→ **REQUIRED ACTION**
In the material below, find the line with "f l2 w2 = Ret (Ok (), w')." and the line with "by exists [], l, w, w1.", then output those two lines and every line between them, exactly.

→ **DATA EXCERPTS**
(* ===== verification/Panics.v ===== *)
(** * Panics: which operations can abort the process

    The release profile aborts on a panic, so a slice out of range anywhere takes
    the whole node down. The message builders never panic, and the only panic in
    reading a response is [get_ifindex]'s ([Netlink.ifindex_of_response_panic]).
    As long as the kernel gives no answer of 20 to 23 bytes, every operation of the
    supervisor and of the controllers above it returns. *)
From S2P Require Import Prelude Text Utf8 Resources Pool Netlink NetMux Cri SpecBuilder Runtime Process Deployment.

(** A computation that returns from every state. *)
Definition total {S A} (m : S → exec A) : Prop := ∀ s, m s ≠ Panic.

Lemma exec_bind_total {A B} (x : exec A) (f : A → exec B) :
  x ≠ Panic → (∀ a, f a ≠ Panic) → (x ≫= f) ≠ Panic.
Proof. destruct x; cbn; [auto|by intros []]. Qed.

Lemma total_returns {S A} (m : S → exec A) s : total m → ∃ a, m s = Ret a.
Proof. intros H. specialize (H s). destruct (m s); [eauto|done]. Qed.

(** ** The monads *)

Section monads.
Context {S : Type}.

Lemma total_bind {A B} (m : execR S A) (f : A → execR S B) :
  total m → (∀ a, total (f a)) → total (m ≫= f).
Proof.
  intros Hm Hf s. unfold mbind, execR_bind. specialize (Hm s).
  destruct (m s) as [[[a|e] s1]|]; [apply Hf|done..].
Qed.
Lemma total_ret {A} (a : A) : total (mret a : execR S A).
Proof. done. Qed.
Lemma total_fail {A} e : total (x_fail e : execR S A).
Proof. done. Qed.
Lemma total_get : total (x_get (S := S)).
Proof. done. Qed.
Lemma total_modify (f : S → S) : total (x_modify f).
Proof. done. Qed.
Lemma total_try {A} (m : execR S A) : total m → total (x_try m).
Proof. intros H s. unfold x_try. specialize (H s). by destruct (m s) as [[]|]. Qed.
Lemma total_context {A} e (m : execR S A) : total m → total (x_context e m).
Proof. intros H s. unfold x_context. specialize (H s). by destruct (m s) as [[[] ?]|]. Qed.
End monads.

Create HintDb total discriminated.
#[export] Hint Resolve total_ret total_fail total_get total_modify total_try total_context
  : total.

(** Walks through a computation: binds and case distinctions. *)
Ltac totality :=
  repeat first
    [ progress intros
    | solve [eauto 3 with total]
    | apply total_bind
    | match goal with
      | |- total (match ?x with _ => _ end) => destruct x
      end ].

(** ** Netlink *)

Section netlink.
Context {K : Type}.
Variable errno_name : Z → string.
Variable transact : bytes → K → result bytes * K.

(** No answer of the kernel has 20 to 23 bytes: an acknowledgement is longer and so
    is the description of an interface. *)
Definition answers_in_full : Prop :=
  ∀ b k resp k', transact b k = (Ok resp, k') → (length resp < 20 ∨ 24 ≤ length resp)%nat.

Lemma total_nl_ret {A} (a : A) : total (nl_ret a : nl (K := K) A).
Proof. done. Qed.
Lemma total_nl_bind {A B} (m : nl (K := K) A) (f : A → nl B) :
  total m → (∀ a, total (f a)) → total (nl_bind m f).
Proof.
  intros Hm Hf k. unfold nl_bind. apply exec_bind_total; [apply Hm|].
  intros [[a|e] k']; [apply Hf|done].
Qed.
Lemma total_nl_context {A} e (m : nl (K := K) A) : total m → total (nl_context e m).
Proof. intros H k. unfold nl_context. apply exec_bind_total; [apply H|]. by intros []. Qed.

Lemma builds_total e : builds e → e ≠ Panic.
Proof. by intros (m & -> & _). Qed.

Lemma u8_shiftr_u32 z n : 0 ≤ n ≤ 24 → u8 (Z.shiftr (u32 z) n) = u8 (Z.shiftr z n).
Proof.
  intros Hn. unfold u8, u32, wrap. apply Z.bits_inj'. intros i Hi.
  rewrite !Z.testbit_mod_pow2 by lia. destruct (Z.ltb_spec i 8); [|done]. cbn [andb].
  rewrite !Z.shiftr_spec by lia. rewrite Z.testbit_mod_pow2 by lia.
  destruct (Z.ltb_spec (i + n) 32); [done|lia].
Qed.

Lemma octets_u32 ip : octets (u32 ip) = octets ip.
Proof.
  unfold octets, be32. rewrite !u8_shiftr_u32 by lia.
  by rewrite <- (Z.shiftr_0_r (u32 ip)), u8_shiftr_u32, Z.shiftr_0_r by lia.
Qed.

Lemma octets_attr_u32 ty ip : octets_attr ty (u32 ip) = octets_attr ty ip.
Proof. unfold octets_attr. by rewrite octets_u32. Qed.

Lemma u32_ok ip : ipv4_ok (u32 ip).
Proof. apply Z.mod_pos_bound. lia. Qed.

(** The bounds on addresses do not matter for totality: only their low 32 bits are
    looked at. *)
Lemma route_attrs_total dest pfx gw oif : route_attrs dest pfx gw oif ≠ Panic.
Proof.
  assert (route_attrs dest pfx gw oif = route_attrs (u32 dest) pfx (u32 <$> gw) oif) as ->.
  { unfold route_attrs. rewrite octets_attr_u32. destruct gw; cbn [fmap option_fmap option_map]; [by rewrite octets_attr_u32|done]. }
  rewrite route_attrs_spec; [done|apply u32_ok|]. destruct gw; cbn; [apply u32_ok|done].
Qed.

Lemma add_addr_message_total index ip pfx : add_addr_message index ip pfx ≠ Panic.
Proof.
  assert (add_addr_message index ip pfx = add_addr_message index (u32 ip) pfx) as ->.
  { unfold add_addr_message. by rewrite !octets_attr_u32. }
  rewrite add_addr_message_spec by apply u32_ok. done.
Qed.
==
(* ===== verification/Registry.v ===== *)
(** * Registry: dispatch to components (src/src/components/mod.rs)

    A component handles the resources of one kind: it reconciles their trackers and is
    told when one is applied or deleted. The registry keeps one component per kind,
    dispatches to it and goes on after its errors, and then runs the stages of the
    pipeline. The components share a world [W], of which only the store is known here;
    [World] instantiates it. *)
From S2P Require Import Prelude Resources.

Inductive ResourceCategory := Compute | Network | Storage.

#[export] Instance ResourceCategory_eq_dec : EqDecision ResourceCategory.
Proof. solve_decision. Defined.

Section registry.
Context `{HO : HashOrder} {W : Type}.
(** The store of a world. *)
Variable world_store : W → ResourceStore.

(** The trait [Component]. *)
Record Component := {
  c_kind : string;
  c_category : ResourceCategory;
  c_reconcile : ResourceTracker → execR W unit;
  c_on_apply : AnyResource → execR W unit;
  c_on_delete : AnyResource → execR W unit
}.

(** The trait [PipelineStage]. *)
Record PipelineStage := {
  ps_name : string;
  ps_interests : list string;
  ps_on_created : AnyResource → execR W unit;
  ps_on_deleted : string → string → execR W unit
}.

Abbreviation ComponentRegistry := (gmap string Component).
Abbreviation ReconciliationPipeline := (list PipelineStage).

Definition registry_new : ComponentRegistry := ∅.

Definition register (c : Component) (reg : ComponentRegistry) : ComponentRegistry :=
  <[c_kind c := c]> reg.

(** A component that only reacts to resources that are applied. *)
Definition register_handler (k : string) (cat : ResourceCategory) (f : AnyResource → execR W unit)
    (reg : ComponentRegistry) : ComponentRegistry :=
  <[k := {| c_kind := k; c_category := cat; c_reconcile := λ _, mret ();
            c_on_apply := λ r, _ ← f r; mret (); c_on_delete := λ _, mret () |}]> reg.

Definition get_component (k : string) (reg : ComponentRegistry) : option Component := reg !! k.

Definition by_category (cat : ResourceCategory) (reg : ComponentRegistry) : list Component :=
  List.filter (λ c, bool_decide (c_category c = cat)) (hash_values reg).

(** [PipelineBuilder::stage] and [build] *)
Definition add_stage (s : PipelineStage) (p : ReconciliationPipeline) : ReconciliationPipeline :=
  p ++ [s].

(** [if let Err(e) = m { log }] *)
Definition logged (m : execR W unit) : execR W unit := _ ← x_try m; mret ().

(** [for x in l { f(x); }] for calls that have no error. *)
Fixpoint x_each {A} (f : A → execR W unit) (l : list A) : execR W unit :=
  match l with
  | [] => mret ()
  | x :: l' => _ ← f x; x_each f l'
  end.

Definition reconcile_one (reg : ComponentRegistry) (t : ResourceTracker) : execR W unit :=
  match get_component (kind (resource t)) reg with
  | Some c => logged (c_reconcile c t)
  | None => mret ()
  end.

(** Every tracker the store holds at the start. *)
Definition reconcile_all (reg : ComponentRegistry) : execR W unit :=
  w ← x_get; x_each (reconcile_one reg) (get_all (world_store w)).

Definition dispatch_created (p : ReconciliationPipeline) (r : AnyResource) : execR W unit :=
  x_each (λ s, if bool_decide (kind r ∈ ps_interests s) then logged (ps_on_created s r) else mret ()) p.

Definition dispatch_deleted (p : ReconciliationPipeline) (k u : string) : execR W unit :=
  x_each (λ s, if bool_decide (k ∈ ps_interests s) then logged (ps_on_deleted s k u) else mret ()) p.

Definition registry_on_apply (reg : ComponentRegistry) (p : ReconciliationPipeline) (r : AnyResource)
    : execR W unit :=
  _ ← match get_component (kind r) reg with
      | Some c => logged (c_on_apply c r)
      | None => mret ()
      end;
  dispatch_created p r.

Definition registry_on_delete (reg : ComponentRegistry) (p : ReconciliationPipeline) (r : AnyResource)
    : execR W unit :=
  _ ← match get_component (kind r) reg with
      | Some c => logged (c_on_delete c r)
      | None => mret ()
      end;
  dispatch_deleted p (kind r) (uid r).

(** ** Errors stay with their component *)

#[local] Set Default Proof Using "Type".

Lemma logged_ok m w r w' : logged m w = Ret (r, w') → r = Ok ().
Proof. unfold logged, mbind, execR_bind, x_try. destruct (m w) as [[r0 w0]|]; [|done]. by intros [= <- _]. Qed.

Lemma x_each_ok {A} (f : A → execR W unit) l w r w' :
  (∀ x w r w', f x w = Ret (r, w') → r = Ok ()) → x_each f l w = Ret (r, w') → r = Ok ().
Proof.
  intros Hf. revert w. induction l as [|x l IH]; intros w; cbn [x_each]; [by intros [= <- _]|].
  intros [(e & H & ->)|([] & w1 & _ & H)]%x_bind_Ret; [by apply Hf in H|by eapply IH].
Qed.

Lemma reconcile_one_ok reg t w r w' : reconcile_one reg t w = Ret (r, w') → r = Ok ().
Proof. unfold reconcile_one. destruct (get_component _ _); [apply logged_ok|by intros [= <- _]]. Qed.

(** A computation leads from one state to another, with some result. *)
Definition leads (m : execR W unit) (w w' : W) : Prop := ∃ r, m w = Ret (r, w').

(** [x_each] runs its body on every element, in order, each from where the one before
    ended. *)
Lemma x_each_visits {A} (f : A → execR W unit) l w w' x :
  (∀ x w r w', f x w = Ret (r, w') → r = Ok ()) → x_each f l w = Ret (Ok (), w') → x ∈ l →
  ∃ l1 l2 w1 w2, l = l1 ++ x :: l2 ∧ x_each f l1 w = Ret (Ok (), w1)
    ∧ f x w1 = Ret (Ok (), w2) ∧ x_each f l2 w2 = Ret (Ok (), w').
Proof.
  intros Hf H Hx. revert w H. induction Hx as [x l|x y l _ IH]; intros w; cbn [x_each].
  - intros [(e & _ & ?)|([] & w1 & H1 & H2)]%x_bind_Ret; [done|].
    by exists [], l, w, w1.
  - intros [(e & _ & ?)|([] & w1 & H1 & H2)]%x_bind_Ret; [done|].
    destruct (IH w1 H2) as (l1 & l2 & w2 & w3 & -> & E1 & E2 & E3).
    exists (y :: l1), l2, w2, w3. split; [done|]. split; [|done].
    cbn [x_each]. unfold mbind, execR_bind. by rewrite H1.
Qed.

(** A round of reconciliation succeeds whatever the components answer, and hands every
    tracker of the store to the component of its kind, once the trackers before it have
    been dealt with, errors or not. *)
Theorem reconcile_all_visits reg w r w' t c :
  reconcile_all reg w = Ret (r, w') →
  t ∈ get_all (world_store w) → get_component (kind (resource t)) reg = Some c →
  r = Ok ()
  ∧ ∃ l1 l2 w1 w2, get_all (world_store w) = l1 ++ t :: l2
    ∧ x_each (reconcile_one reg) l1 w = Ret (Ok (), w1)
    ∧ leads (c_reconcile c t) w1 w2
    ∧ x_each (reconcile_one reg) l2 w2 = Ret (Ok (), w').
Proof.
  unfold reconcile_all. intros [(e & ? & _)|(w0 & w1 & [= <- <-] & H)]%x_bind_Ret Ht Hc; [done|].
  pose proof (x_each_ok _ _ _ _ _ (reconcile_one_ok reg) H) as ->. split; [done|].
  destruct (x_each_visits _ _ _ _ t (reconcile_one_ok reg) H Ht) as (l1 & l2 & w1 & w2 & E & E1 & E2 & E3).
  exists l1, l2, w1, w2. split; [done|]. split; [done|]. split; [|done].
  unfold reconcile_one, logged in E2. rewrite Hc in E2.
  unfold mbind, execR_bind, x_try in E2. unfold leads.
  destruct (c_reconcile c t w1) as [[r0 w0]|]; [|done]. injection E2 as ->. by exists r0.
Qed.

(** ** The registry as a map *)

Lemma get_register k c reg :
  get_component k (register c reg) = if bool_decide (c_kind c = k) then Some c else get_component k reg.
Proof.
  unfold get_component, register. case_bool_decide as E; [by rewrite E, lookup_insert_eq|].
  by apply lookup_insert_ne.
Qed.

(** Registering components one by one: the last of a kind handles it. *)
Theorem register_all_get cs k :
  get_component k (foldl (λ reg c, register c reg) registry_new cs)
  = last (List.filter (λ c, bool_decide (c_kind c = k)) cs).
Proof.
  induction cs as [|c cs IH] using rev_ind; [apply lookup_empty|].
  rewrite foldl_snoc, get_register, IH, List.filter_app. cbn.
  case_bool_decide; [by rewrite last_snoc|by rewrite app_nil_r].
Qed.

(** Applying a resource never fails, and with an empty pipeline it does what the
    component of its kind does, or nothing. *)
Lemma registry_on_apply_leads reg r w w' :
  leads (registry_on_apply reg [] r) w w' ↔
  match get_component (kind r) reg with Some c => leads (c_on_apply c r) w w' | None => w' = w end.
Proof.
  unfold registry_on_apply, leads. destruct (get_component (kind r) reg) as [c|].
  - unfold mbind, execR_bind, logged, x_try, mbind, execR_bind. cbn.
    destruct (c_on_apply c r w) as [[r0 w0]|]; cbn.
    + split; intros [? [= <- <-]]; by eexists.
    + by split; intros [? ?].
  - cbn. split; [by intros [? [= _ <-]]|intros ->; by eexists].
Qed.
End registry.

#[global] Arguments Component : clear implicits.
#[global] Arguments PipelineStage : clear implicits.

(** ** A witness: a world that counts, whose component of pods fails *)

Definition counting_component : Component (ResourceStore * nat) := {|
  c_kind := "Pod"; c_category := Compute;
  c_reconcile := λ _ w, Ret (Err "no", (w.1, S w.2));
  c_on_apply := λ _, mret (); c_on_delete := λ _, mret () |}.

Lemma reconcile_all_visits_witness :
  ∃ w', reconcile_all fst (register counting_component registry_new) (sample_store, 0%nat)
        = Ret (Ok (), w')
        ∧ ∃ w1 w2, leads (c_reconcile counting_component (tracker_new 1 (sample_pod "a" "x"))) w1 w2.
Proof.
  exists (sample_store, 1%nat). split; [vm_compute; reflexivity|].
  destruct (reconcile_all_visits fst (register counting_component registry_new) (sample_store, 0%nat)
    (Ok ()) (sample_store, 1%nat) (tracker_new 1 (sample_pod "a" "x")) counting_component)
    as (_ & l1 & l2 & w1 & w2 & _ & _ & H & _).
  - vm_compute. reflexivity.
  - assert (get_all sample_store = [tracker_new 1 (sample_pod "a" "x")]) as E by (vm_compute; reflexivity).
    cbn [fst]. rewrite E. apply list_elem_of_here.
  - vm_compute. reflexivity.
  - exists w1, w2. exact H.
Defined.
* * *
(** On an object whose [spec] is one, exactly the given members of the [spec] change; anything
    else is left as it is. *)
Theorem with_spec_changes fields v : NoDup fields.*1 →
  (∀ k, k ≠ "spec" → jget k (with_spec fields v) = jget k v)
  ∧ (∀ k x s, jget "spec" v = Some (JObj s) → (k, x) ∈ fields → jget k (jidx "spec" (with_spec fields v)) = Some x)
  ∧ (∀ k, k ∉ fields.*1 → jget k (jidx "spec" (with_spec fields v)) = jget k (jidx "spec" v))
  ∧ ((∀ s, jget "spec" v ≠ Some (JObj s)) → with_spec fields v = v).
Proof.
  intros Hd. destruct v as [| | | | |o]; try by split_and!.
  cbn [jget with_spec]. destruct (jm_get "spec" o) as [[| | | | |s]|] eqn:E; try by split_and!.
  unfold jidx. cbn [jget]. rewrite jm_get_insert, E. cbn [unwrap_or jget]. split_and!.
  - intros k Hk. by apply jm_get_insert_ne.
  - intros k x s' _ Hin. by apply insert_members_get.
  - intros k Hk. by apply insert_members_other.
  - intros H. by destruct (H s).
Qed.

→ **EXERCISE OUTPUT**
    ∧ f x w1 = Ret (Ok (), w2) ∧ x_each f l2 w2 = Ret (Ok (), w').
Proof.
  intros Hf H Hx. revert w H. induction Hx as [x l|x y l _ IH]; intros w; cbn [x_each].
  - intros [(e & _ & ?)|([] & w1 & H1 & H2)]%x_bind_Ret; [done|].
    by exists [], l, w, w1.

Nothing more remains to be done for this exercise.